In recent years, several studies have shown that HSPG2 is associated with the prognosis of specific cancers. The aim of this study was to investigate the prognostic value of HSPG2 in pan-cancer and to analyze its possible mechanisms.

Methods

We used The Cancer Genome Atlas (TCGA) and Genotype-Tissue Expression (GTEx) to explore the expression of HSPG2 in 33 tumors and corresponding controls. Univariate Cox regression and Kaplan–Meier survival analysis were applied to detect the effects of HSPG2 on overall survival (OS), disease-specific survival (DSS), and progression-free interval (PFI) in patients with these tumors, and to analyze the relationship between HSPG2 and clinical characteristics. And we further analyzed the relationship between HSPG2 and immune infiltration, DNA methylation and single cell function. And GO and KEGG enrichment analyses were performed using HSPG2 co-expressed genes. Finally, we explored the diagnostic efficacy of HSPG2 for diseases of interest and validated it using qPCR experiment.

Results

HSPG2 was lowly expressed in 17 cancers and highly expressed in 11 cancers, and was correlated with patient's clinical characteristics in many cancers.
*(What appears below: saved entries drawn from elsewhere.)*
(* ===== verification/GsNet.v ===== *)
(** * The surroundings of the ground supervisor

    What [ground/gs_supervisor*.c] asks of the kernel and of its children: the clocks, [fork]
    and [waitpid], signals, sockets, and the files of [/sys].  The answers are functions of
    what happened before, the class [GsEnv]; a computation [GIO GEvent] records every call.

    Loops that wait for time to pass are given [ge_patience] turns per millisecond of their
    deadline, and record [GStuck] if that is not enough.  [time_passes] says that it is
    enough; [never_stuck] theorems are the termination of those loops. *)

From S2P Require Import Prelude CString Io Net.

Local Open Scope list_scope.

(** ** Events *)

(** The states a child is reaped in. *)
Inductive WStatus := WExited (code : Z) | WSignaled (sig : Z) | WOther.

Inductive KillResult := KillOk | KillEsrch | KillErr.
Inductive PollResult := PollIntr | PollFail | PollZero | PollReady.
Inductive ReadResult := ReadAgain | ReadFail | ReadEof | ReadData (s : string).

(** A socket address, in host order. *)
Definition Addr : Type := Z * Z.
Definition INADDR_LOOPBACK : Z := 0x7F000001.
Definition loopback (port : Z) : Addr := (INADDR_LOOPBACK, u16 port).

Definition SIGKILL : Z := 9.
Definition SIGTERM : Z := 15.

Inductive GEvent :=
  | GNow
  | GRealtime
  | GPipe
  | GFork (argv : list string)
  | GReap
  | GWait (pid : Z)
  | GWaitBlocking (pid : Z)
  | GKill (pid sig : Z)
  | GSleepMs (ms : Z)
  | GPollFd (timeout_ms : Z)
  | GRead (cap : Z)
  | GReadFile (path : string)
  | GOpenStats
  | GSocket
  | GSend (dst : Addr) (bytes : list Z)
  | GSendText (dst : Addr) (text : string)
  | GDrain (fd : Z)
  | GCtl (port req_id : Z) (c : Ctl)
  | GCtlRecv
  | GReply (code : Z)
  | GStuck.

(** ** Answers

    The history given to an answer contains the call itself.  [ge_clock_us] is
    [CLOCK_MONOTONIC] in microseconds, [ge_clock_ns] what is below one, [ge_realtime_ms]
    [CLOCK_REALTIME]; [ge_open_stats] the descriptor and port of a bound listener;
    [ge_socket] and [ge_send] answer the [errno] of a failure; [ge_drain] is what successive
    [recv] calls return until the queue is empty, [ge_reap] what successive
    [waitpid(-1, ..., WNOHANG)] calls return until no child has terminated. *)
Class GsEnv := {
  ge_clock_us : list GEvent -> Z;
  ge_realtime_ms : list GEvent -> Z;
  ge_pipe : list GEvent -> bool;
  ge_fork : list GEvent -> option Z;
  ge_reap : list GEvent -> list (Z * WStatus);
  ge_wait : list GEvent -> Z * WStatus;
  ge_kill : list GEvent -> KillResult;
  ge_poll : list GEvent -> PollResult;
  ge_read : list GEvent -> ReadResult;
  ge_file : list GEvent -> option string;
  ge_open_stats : list GEvent -> option (Z * Z);
  ge_socket : list GEvent -> option Z;
  ge_send : list GEvent -> option Z;
  ge_drain : list GEvent -> list string;
  ge_ctl_sent : list GEvent -> bool;
  ge_ctl_reply : list GEvent -> option (list Z);
  ge_patience : nat
}.

Abbreviation GW := (GWorld GEvent).
Abbreviation GS := (GIO GEvent).

(** A call: it is recorded, and answered from the history. *)
Definition call {A} (e : GEvent) (answer : list GEvent -> A) : GS A := fun w =>
  let w := w <| w_trace := e :: w_trace w |> in (answer (w_trace w), w).

Section Calls.
Context {EV : GsEnv}.

(** The clock starts at boot: its [uint64_t] of microseconds is taken not to wrap. *)
Definition now_us : GS Z := call GNow ge_clock_us.
Definition now_ms : GS Z := let! t := now_us in io_ret (t `quot` 1000).
Definition realtime_ms : GS Z := call GRealtime ge_realtime_ms.
Definition fork_exec (argv : list string) : GS (option Z) := call (GFork argv) ge_fork.
Definition kill (pid sig : Z) : GS KillResult := call (GKill pid sig) ge_kill.
Definition waitpid_nohang (pid : Z) : GS (Z * WStatus) := call (GWait pid) ge_wait.
Definition waitpid_blocking (pid : Z) : GS unit := io_log (GWaitBlocking pid).
Definition sleep_ms (ms : Z) : GS unit := io_log (GSleepMs ms).
Definition open_socket : GS (option Z) := call GSocket ge_socket.
Definition send_bytes (dst : Addr) (bs : list Z) : GS (option Z) :=
  call (GSend dst bs) ge_send.
Definition send_text (dst : Addr) (s : string) : GS (option Z) :=
  call (GSendText dst s) ge_send.
Definition drain_fd (fd : Z) : GS (list string) := call (GDrain fd) ge_drain.
Definition read_file (path : string) : GS (option string) := call (GReadFile path) ge_file.
Definition reply (code : Z) : GS unit := io_log (GReply code).

(** ** Time *)

Definition turns (deadline_ms : Z) : nat := (ge_patience * Z.to_nat (deadline_ms + 2))%nat.

(** The clock does not go back, and any [ge_patience] calls take at least a millisecond. *)
Record time_passes : Prop := {
  clock_range h : 0 <= ge_clock_us h;
  clock_monotone h es : ge_clock_us h <= ge_clock_us (es ++ h);
  clock_advances h es : (ge_patience <= length es)%nat ->
    ge_clock_us h + 1000 <= ge_clock_us (es ++ h)
}.
End Calls.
Multivariate regression analysis showed that HSPG2 was an independent prognostic factor for DSS, OS, and PFI in bladder urothelial carcinoma (BLCA) and Mesothelioma (MESO). HSPG2 was correlated with DNA methylation, single-cell function, and immune infiltration in a variety of cancers. HSPG2 exhibited a good diagnostic efficacy for BLCA and MESO. qPCR and western blot results showed that HSPG2 expression was increased in mesothelioma compared to normal controls.

Conclusion

These findings suggest that HSPG2 could be considered as a potential diagnostic and prognostic marker for BLCA and MESO.